> [EXERCISE DETAILS] In the records below, find each line containing the word "Open" and copy it.

> [DATA RECORDS]
(** * Projekti_1: buzzer frequency control on an AVR microcontroller

    A shallow embedding of [Programming/Projekti_1/main.c]: the
    time-triggered task table ([update], [task_manager], [add_task],
    [init_tasks]), the two task bodies ([task_1], [task_2]), the ADC
    completion interrupt ([ISR(ADC_vect)]), the tick interrupt
    ([ISR(TIMER2_OVF_vect)]) and the sleep entry ([go_sleep]).

    The global variables of the program and the peripheral registers it
    touches are the fields of one [state] record; every C function is a
    function on that record.  Integers are [Z]; where a C conversion or an
    overflow can change a value, the wrap-around of the C type is written
    out ([u8], [u16], [s8], [s16]). *)

From Stdlib Require Import ZArith Lia List String Ascii.
From stdpp Require Import base list.
From Equations Require Import Equations.

Open Scope Z_scope.

(** ** Machine integers

    The target is an 8-bit AVR ([#include <avr/io.h>]); with avr-gcc [int]
    and [unsigned int] are 16 bits wide and [uint16_t] is [unsigned int].
    Conversions to an unsigned type reduce modulo [2^w]; conversions to a
    signed type wrap into [-2^(w-1) .. 2^(w-1)-1] (gcc's documented
    behaviour). *)

Module CInt.

Definition unsigned (w x : Z) : Z := x mod 2 ^ w.
Definition signed (w x : Z) : Z :=
  (x + 2 ^ (w - 1)) mod 2 ^ w - 2 ^ (w - 1).
(** **** X22.  [analyze_token] returns no partial result: as long as the
    task of one provider has not finished, the call does not return. *)
Theorem analyze_token_waits_for_all (providers : list AIProvider)
    (net : AIManager.Net) (order : list nat) (i : nat) :
  (i < length providers)%nat ->
  ~ In i order ->
  AIManager.analyze_token providers net order = None.
Proof.
  intros Hlt Hnot. unfold AIManager.analyze_token.
  destruct providers as [| p providers]; [simpl in Hlt; lia |].
  rewrite (gather_waits _ order i); [reflexivity | | exact Hnot].
  rewrite length_map. exact Hlt.
Qed.

(** **** X23.  With the default configuration the registry holds the Ollama
    and the LM Studio providers, then what the LocalAI constructor gives,
    then the Gemini provider exactly when the API key of the environment is
    set and not empty.  The Gemini entry is enabled only with such a key,
    so the constructor of the Gemini adapter is never called without one
    and its configuration error does not occur. *)
Theorem default_config_registry (gemini_api_key : pyval) :
  AIManager.get_provider_names
    (AIManager._setup_providers LocalAIProvider
       (default_ai_config gemini_api_key))
  = (["OllamaProvider"; "LMStudioProvider"]
     ++ map Base.name
          (active "localai" LocalAIProvider
             (providers_section (default_ai_config gemini_api_key)))
     ++ (if truthy gemini_api_key then ["GeminiProvider"] else []))%list
  /\ (forall gcfg,
        dict_lookup "gemini"
          (providers_section (default_ai_config gemini_api_key)) = Some gcfg ->
        truthy (dict_get gcfg "enabled" (PyBool false)) = true ->
        exists provider, GeminiProvider gcfg = inr provider).
Proof.
  split.
  - unfold AIManager.get_provider_names. rewrite setup_providers_blocks.
    rewrite !map_app.
    change (map Base.name
              (active "ollama" OllamaProvider
                 (providers_section (default_ai_config gemini_api_key))))
      with ["OllamaProvider"].
    change (map Base.name
              (active "lmstudio" LMStudioProvider
                 (providers_section (default_ai_config gemini_api_key))))
      with ["LMStudioProvider"].
    assert (Hg : map Base.name
                   (active "gemini" GeminiProvider
                      (providers_section (default_ai_config gemini_api_key)))
                 = if truthy gemini_api_key then ["GeminiProvider"] else []).
    { unfold active, GeminiProvider. cbn.
      destruct (truthy gemini_api_key); reflexivity. }
    rewrite Hg. reflexivity.
  - intros gcfg Hlook Hen. cbn in Hlook. injection Hlook as <-.
    cbn in Hen. unfold GeminiProvider. cbn. rewrite Hen. cbn.
    eexists. reflexivity.
Qed.

End DefaultsExtras.

(** * The further statements at the sample inputs *)

Lemma extremely_risky_scored_as_risky_witness :
  risk_score (Gemini._parse_analysis_response (H := ascii_ops)
                (PyStr "gemini-1.5-flash") (PyStr "Extremely risky token"))
  = 0.8%Q.
Proof.
  destruct (extremely_risky_scored_as_risky (H := ascii_ops)
              (PyStr "gemini-1.5-flash") "Extremely risky token" eq_refl)
    as [Hg _].
  exact Hg.
Defined.

Lemma sample_LocalAIProvider_name (cfg : dict) (provider : AIProvider) :
  sample_LocalAIProvider cfg = inr provider ->
  Base.name provider = "LocalAIProvider".
Proof. intros Hc. injection Hc as <-. reflexivity. Qed.
(** * Event store with transactional outbox: a shallow embedding

    The development follows [src/domain/events_store.py] and the event
    records of [src/domain/__init__.py]:

    - [Py]        the Python values that travel through the encoder, with the
                  standard-library string forms the encoder relies on
                  ([str] of a UUID and of a Decimal, [datetime.isoformat]);
    - [Domain]    [EventMetadata], [DomainEvent] and [dataclasses.asdict];
    - [Encoder]   [EventEncoder.default], [json.dumps] driven by it, and
                  [json.loads];
    - [Db]        the two tables, the statements the code issues against them
                  and the transactional scope;
    - [Store]     [EventStore.append_events] and [EventStore.load_events];
    - [Relay]     [OutboxRelay.process_outbox] against a Kafka producer.

    A JSON document is represented by its parse tree: [json.dumps] yields the
    text of such a tree and [json.loads] reads that text back, so the column
    [event_data] holds a [json] value. Floating-point fields are left out of
    the value universe. *)

From Stdlib Require Import ZArith NArith List String Ascii Bool Lia.
From Stdlib Require Import Permutation Sorted DecimalString.
Import ListNotations.

Set Warnings "-register-all".

Open Scope string_scope.
Open Scope Z_scope.

(* ------------------------------------------------------------------ *)
(** ** Exceptions and the error monad *)

Definition UUID := N.

Inductive exn : Type :=
| ConcurrencyError (aggregate_id : UUID) (expected_version actual_version : Z)
| AggregateNotFoundError (aggregate_id : UUID) (aggregate_type : string)
| TypeError (type_name : string)
| UniqueViolationError (constraint : string)
| CheckViolationError (constraint : string)
| InvalidRowCountInLimitClauseError
| KafkaError.

Inductive result (A : Type) : Type :=
| Ok (a : A)
| Raise (e : exn).
Arguments Ok {A} a.
Arguments Raise {A} e.

Definition rbind {A B} (r : result A) (k : A -> result B) : result B :=
  match r with
  | Ok a => k a
  | Raise e => Raise e
  end.

Definition rmap {A B} (f : A -> B) (r : result A) : result B :=
  rbind r (fun a => Ok (f a)).

Fixpoint mapM {A B} (f : A -> result B) (l : list A) : result (list B) :=
  match l with
  | [] => Ok []
  | a :: l' => rbind (f a) (fun b => rbind (mapM f l') (fun bs => Ok (b :: bs)))
  end.

(* ------------------------------------------------------------------ *)
(** ** Python values and their string forms *)

Module Py.

(** *** Digits and padding *)

Definition string_of_N (n : N) : string :=
  NilZero.string_of_uint (N.to_uint n).

Fixpoint repeat_char (c : ascii) (n : nat) : string :=
  match n with
  | O => EmptyString
  | S n' => String c (repeat_char c n')
  end.

(** ["%0<w>d" % n] for a non-negative [n]. *)
Definition zfill (w : nat) (n : N) : string :=
  let s := string_of_N n in
  repeat_char "0" (w - String.length s) ++ s.

(** ["%+d" % z]. *)
Definition signed_decimal (z : Z) : string :=
  (if z <? 0 then "-" else "+") ++ string_of_N (Z.abs_N z).

Definition hex_digit (n : N) : ascii :=
  match n with
  | 0%N => "0" | 1%N => "1" | 2%N => "2" | 3%N => "3"
  | 4%N => "4" | 5%N => "5" | 6%N => "6" | 7%N => "7"
  | 8%N => "8" | 9%N => "9" | 10%N => "a" | 11%N => "b"
  | 12%N => "c" | 13%N => "d" | 14%N => "e" | _ => "f"
  end%char.
(** * node_exporter collectors: qdisc, diskstats (darwin) and time

    A shallow embedding of three leaf collectors of the exporter and of the
    library calls they make, followed by the properties the collectors'
    specification states about them.

    - Go values [(x, err)] are pairs whose second component is an
      [option error] ([None] is [nil]).
    - [float64] is IEEE 754 binary64, through the executable specification
      of the Standard Library ([SpecFloat], precision 53, emax 1024).
    - A call of [Update] is run in a small writer monad [Exec]: it records
      the metrics sent on the channel and the log lines written, in order,
      and ends by returning or by panicking.
    - What a collector reads from the operating system (netlink, files,
      IOKit, the clock) is a field of the record [World]. *)

From Stdlib Require Import ZArith List String Ascii Bool Lia Lqa.
From Stdlib Require Import QArith Qabs Qpower.
From Stdlib Require Import SpecFloat.
Import ListNotations.

Local Open Scope Z_scope.
Local Open Scope string_scope.
Local Open Scope list_scope.

(* ------------------------------------------------------------------ *)
(** ** Go's float64 *)

Module Float64.

Definition prec : Z := 53.
Definition emax : Z := 1024.

Definition float64 : Type := spec_float.

(** [float64(n)] for an integer [n]: round to nearest, ties to even. *)
Definition of_int (n : Z) : float64 := binary_normalize prec emax n 0 false.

> [YOUR SOLUTION]
Open Scope Z_scope.
Open Scope string_scope.
Open Scope Z_scope.
Local Open Scope Z_scope.
Local Open Scope string_scope.
Local Open Scope list_scope.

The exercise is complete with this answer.